No. Get the Oregon Brand canned raspberries. You don't need to do anything to them to sanitize as they've already been pasteurized. Just open the can and dump it in.
 
It might. Having not done it, I cannot say, but the logic is there. What I don't know is how much co2 would be created, how quickly, and what effect the remaining O2 might have. How that would possibly impact your final product, I can't say. I bought 4 1 gal jugs to ferment when experimenting to try and mitigate some of my possible errors.
 
Charlie,
If you have a kegging set-up; you can run some CO2 into the carboy after racking to purge any O2. It shouldn't take much. I saw this on another thread, but I couldn't tell you which one.
 
I would agree that the biggest concern you have is the head space and the O2 in the fermentor.

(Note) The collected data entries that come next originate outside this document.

Lemma lowers_to_google_iff (stretch : string) :
  Js.toLowerCase stretch = "google" <-> reads_as "google" stretch.
Proof.
  assert (Hin : forall l, In l ["g"; "o"; "o"; "g"; "l"; "e"]%char ->
                          In l google_letters).
  { intros l Hl. simpl in Hl. unfold google_letters. simpl. tauto. }
  assert (Hgen : forall word, (forall l, In l (list_ascii_of_string word) ->
                                         In l google_letters) ->
                 forall text, Js.toLowerCase text = word <-> reads_as word text).
  { induction word as [| l word IH]; intros Hword text.
    - destruct text; simpl; split; try tauto; discriminate.
    - destruct text as [| c text]; simpl; [split; [discriminate | tauto] |].
      rewrite <- (IH (fun x Hx => Hword x (or_intror Hx)) text).
      rewrite <- (lower_unit_google_letter l c (Hword l (or_introl eq_refl))).
      split; [intros Heq; inversion Heq; tauto | intros [-> ->]; reflexivity]. }
  apply Hgen. exact Hin.
Qed.

Lemma includes_google_iff (name : string) :
  Js.includes (Js.toLowerCase name) "google" = true <->
  contains_ignoring_case "google" name.
Proof.
  rewrite includes_iff_append. unfold contains_ignoring_case. split.
  - intros (before & after & Heq).
    apply toLowerCase_split in Heq as (s1 & rest & -> & H1 & Hrest).
    apply toLowerCase_split in Hrest as (s2 & s3 & -> & H2 & H3).
    exists s1, s2, s3. split; [reflexivity |]. now apply lowers_to_google_iff.
  - intros (before & stretch & after & -> & Hreads).
    apply lowers_to_google_iff in Hreads.
    exists (Js.toLowerCase before), (Js.toLowerCase after).
    now rewrite !toLowerCase_app, Hreads.
Qed.

End CaseFacts.

Section ConferenceSolutionFacts.

Context {R : Runtime}.

(** C5, amended.  The solution name is the input name when one is supplied,
    the empty name included, and Google Meet otherwise.  The type key is
    hangoutsMeet when the name is absent or empty, hangoutsMeet when the name
    contains google case-insensitively, and addOn for every other non-empty
    name. *)
Theorem conference_solution_of_name :
  forall conference : Conference.t,
    let solution := solution_of (toGoogleCalendarConferenceData conference) in
    (forall name, Conference.name conference = Some name ->
                  ConferenceSolution.name solution = Some name) /\
    (Conference.name conference = None ->
     ConferenceSolution.name solution = Some "Google Meet") /\
    (Conference.name conference = None \/ Conference.name conference = Some "" ->
     ConferenceSolution.key_type solution = Some "hangoutsMeet") /\
    (forall name, Conference.name conference = Some name ->
                  contains_ignoring_case "google" name ->
                  ConferenceSolution.key_type solution = Some "hangoutsMeet") /\
    (forall name, Conference.name conference = Some name ->
                  name <> "" ->
                  ~ contains_ignoring_case "google" name ->
                  ConferenceSolution.key_type solution = Some "addOn").
Proof.
  intro conference. cbn. unfold conferenceSolutionType.
  repeat split.
  - intros name ->. reflexivity.
  - intros ->. reflexivity.
  - intros [-> | ->]; reflexivity.
  - intros name -> Hgoogle. apply includes_google_iff in Hgoogle.
    destruct name; [reflexivity | now rewrite Hgoogle].
  - intros name -> Hname Hgoogle. destruct name as [| c name]; [congruence |].
    destruct (Js.includes (Js.toLowerCase (String c name)) "google") eqn:Hinc;
      [| reflexivity].
    apply includes_google_iff in Hinc. contradiction.
Qed.

End ConferenceSolutionFacts.

Section OutboundCodes.

Context {R : Runtime}.

Lemma outbound_entry_origin (conference : Conference.t) (e : EntryPoint.t) :
  In e (outboundEntryPoints conference) ->
  (exists video, Conference.video conference = Some video /\
                 e = videoEntryPoint video) \/
  (exists sip, Conference.sip conference = Some sip /\ e = sipEntryPoint sip) \/
  (exists phoneEntry,
      In phoneEntry (Js.nullish (Conference.phone conference) []) /\
      e = phoneEntryPoint phoneEntry).
Proof.
  unfold outboundEntryPoints. rewrite !in_app_iff.
  intros [Hvideo | [Hsip | Hphone]].
  - left. destruct (Conference.video conference) as [video |]; [| contradiction].
    destruct (Js.truthy _); [| contradiction].
    destruct Hvideo as [<- | []]. now exists video.
  - right. left.
    destruct (Conference.sip conference) as [sip |]; [| contradiction].
    destruct (Js.truthy _); [| contradiction].
    destruct Hsip as [<- | []]. now exists sip.
  - right. right.
    destruct (Conference.phone conference) as [phone |]; [| contradiction].
    apply in_map_iff in Hphone as (phoneEntry & <- & Hin). now exists phoneEntry.
Qed.

End OutboundCodes.

Section ComputationFacts.

#[local] Arguments or_continue : simpl never.

Lemma or_continue_ret_None {A : Type} (next : M (option A)) :
  or_continue (ret None) next = next.
Proof. unfold or_continue, bind, ret. now destruct next. Qed.

Lemma or_continue_nothing {A : Type} (step : M (option A)) :
  or_continue step (ret None) = step.
Proof.
  unfold or_continue, bind, ret.
  destruct step as [t [e | [a |]]]; simpl; now rewrite ?app_nil_r.
Qed.

Lemma or_continue_assoc {A : Type} (a b c : M (option A)) :
  or_continue (or_continue a b) c = or_continue a (or_continue b c).
Proof.
  unfold or_continue, bind, ret.
  destruct a as [ta [ea | [va |]]]; simpl; try reflexivity.
  - now rewrite !app_nil_r.
  - destruct b as [tb [eb | [vb |]]]; simpl; try reflexivity.
    + now rewrite !app_nil_r.
    + destruct c as [tc rc]. now rewrite app_assoc.
Qed.

End ComputationFacts.

Section Fallback.

Context {L : MeetingLinks} {R : Runtime}.

#[local] Arguments or_continue : simpl never.
#[local] Arguments checkMeetingLink : simpl never.

Lemma check_each_app (xs ys : list string) :
  check_each (xs ++ ys) = or_continue (check_each xs) (check_each ys).
Proof.
  induction xs as [| x xs IH]; simpl.
  - now rewrite or_continue_ret_None.
  - now rewrite IH, or_continue_assoc.
Qed.

Lemma if_truthy_check (x : option string) :
  if_truthy x checkMeetingLink = check_each (present x).
Proof.
  destruct x as [[| c s] |]; simpl; try reflexivity.
  now rewrite or_continue_nothing.
Qed.

Lemma if_truthy_check_text (x : option string) :
  if_truthy x (fun text => check_each (extractUrls text)) =
  check_each (flat_map extractUrls (present x)).
Proof.
  destruct x as [[| c s] |]; cbn [if_truthy present flat_map];
    try reflexivity.
  now rewrite app_nil_r.
Qed.

Lemma check_attachments_each (attachments : list (option string)) :
  check_attachments attachments = check_each (flat_map present attachments).
Proof.
  induction attachments as [| a attachments IH]; simpl; [reflexivity |].
  now rewrite check_each_app, IH, if_truthy_check.
Qed.

(** The fallback is one pass over the candidates. *)
Lemma fallback_scans_candidates (event : GoogleCalendarEvent.t) :
  parseGoogleCalendarConferenceFallback event = check_each (candidates event).
Proof.
  unfold parseGoogleCalendarConferenceFallback, candidates.
  rewrite !check_each_app, !if_truthy_check, !if_truthy_check_text.
  rewrite or_continue_nothing.
  repeat f_equal.
  destruct (GoogleCalendarEvent.attachments event); simpl;
    [apply check_attachments_each | reflexivity].
Qed.

Lemma check_each_miss (urls : list string) :
  (forall u, In u urls -> detectMeetingLink u = None) ->
  check_each urls = (map Detect urls, inr None).
Proof.
  induction urls as [| u urls IH]; intro Hmiss; [reflexivity |].
  simpl. rewrite IH by (intros v Hv; apply Hmiss; now right).
  unfold or_continue, checkMeetingLink, detect, bind, ret.
  now rewrite (Hmiss u (or_introl eq_refl)).
Qed.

I would try to purge this with co2 if you can but definitely try to use a smaller fermenting bucket and the residual fermentation might push out most of the o2.
 
Thanks everyone. I wasn't even thinking about the excess head-space causing that much of an issue (and unfortunately I don't have any access to CO2 to fill). I guess I'll hold off on experimenting until I'm better equipped with a couple of smaller secondary containers.
 
My thoughts are is you should already have a good layer of co2 on top of your finished beer. If you are racking half of the beer off and do not disturb your fermenter then the co2 layer will still be there since it is heavier then air. I personally would not worry about it, but of course this is just my opinion.

Worst case scenario is you will have to drink the beer quickly before any off flavors develop.

I say go for it!! After all it is an experiment right?